Simply speaking, if there is a legal or constructive obligation to do or make something, then you cannot avoid it and you should make a provision (if the outflow of benefits is probable and measurable) when that obligation was created.
For example, if the government approved the new law asking you to fit smoke filters to your factories by 31 December 20X1 and you haven’t done that yet by that day, you probably have a legal obligation to fit smoke filters or pay a penalty and in this case, you should recognize a provision.
However, expenses for advertising relate to the future conduct of your business and you are not obliged to perform it.
If you make a purchase order, but you do NOT receive any services or goods, then there’s no present obligation, because there is no past event. The event happens when you actually receive the advertising service.
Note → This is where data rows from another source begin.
(** * StorageReader: SD-card JPEG catalogue and block streaming

    A shallow embedding of [src/src/StorageReader.cpp] and
    [src/include/StorageReader.h] (IOTForestCam, part 1), together with
    the properties listed in section 8 of the specification.

    Conventions.
    - C++ unsigned integers are [Z] values; every place where the source
      computes in a fixed width is written with the wrap-around of that
      width ([u8], [u16], [u32]).  The target is the ESP32-S3, where
      [size_t] and [uint32_t] are both 32 bits wide.
    - Member functions take the reader state and return the new one;
      an out-parameter ([ImageInfo&], [BlockReadResult&]) is passed in
      and returned, so that "left untouched" is observable.
    - The Arduino [SD]/[File]/[SPI] objects are not part of the
      repository; module [Arduino] fixes the small model of them that
      the reader is run against. *)

From stdpp Require Import base option list strings gmap.
From Stdlib Require Import ZArith Lia.
From Stdlib.Strings Require Import Byte.
From Stdlib.Strings Require Import Ascii.
From Equations Require Import Equations.

Local Open Scope Z_scope.

(** ** Fixed-width arithmetic *)

Definition u8 (x : Z) : Z := x mod 2 ^ 8.
Definition u16 (x : Z) : Z := x mod 2 ^ 16.
Definition u32 (x : Z) : Z := x mod 2 ^ 32.

Definition byte_val (b : byte) : Z := Z.of_N (Byte.to_N b).

(** ** Tunables of StorageReader.h *)

Definition VSENSOR_BLOCK_SIZE : Z := 512.
Definition VSENSOR_MAX_IMAGES : Z := 32.
Definition VSENSOR_IMAGE_DIR : string := "/images".

(** ** The storage collaborator

    Modelled from the spec: the block storage medium of its section 6
    (open, read, seek, close, directory enumeration, bus init and
    deinit).  The reader takes it from the Arduino [SD], [FS] and [SPI]
    libraries, whose sources are not in the repository. *)

Module Arduino.

(** What a regular file holds: a byte count and the byte at each
    offset.  A function rather than a list, so that files of any
    32-bit size are values of the model. *)
Record FileData := { fsize : Z; fbyte : Z -> byte }.

(** An open [File] handle on a regular file.  A handle that tests
    false in C++ (closed, or a failed [SD.open]) is [None] at the
    use site. *)
Record File := { fdata : FileData; fpos : Z }.

(** What [dir.openNextFile()] hands out for one directory entry:
    the results of [name()], [isDirectory()] and [size()]. *)
Record DirEntry := { name : string; isDirectory : bool; size : Z }.

(** The medium as [begin] and the readers see it: whether
    [SD.begin] succeeds, what [SD.cardType()] answers, the listing
    of the image directory ([None] when it cannot be opened or is no
    directory), and the regular files reachable by path. *)
Record Medium := {
  mount_ok   : bool;
  card_type  : Z;
  images_dir : option (list DirEntry);
  files      : gmap string FileData
}.

Definition CARD_NONE : Z := 0.

(** The bus and driver that [begin] powers up and [end] releases. *)
Record Bus := { spi_active : bool; sd_active : bool }.

Definition file_of_bytes (l : list byte) : FileData :=
  {| fsize := Z.of_nat (length l);
     fbyte := fun i => nth (Z.to_nat i) l "000"%byte |}.

(** [SD.open(path, FILE_READ)] *)
Definition SD_open (sd : Medium) (path : string) : option File :=
  match files sd !! path with
  | Some d => Some {| fdata := d; fpos := 0 |}
  | None => None
  end.

Definition position (f : File) : Z := fpos f.

(** [available()]: bytes between the position and the end. *)
Definition available (f : File) : Z := Z.max 0 (fsize (fdata f) - fpos f).

(** [seek(off)]: moves the position; refused beyond the end. *)
Definition seek (f : File) (off : Z) : option File :=
  if Z.leb off (fsize (fdata f))
  then Some {| fdata := fdata f; fpos := off |}
  else None.

(** [read(buf, n)]: the bytes delivered (at most [n], at most what
    is available) and the handle after the read. *)
Definition read (f : File) (n : Z) : list byte * File :=
  let k := Z.to_nat (Z.min n (available f)) in
  (map (fun i => fbyte (fdata f) (fpos f + Z.of_nat i)) (seq 0 k),
   {| fdata := fdata f; fpos := fpos f + Z.of_nat k |}).

(** [String::toLowerCase] (ASCII letters only). *)
Definition lower_ascii (c : Ascii.ascii) : Ascii.ascii :=
  let n := Ascii.N_of_ascii c in
  if ((65 <=? n) && (n <=? 90))%N then Ascii.ascii_of_N (n + 32) else c.

Fixpoint toLowerCase (s : string) : string :=
  match s with
  | EmptyString => EmptyString
  | String c r => String (lower_ascii c) (toLowerCase r)
  end.

(** [String::endsWith] *)
Definition endsWith (s suffix : string) : bool :=
  if (String.length s <? String.length suffix)%nat then false
  else String.eqb
         (String.substring (String.length s - String.length suffix)
                           (String.length suffix) s)
         suffix.

End Arduino.
Import Arduino.

(** ** Data types of StorageReader.h *)

Record ImageInfo := {
  filename    : string;
  fileSize    : Z;
  totalBlocks : Z;
  checksum    : Z
}.

Record BlockReadResult := {
  data       : list byte;
  length     : Z;
  blockIndex : Z;
  isLast     : bool
}.

Record StorageReader := {
  _mounted      : bool;
  _imageCount   : Z;
  _catalogue    : list ImageInfo;
  _currentFile  : option File;
  _currentIndex : Z;
  _currentBlock : Z
}.

Definition ImageInfo_zero : ImageInfo :=
  {| filename := ""; fileSize := 0; totalBlocks := 0; checksum := 0 |}.

(** [_catalogue[i]] *)
Definition catalogue_at (cat : list ImageInfo) (i : Z) : ImageInfo :=
  default ImageInfo_zero (cat !! Z.to_nat i).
You may argue that the binding purchase order is a past event because when it is not taken, you would have to pay some penalty.
However, you can avoid the penalty by taking the services or goods ordered. The “past event” for recognizing a penalty would be therefore a decision to cancel the order and pay the penalty.
Finally, you cannot recognize an accrual related to the order of advertising services, because the accrual is a liability to pay for goods or services already received – and you have not received any goods or service.
Please see IAS 37.11, IAS 37.10, IAS 37.14 for your reference.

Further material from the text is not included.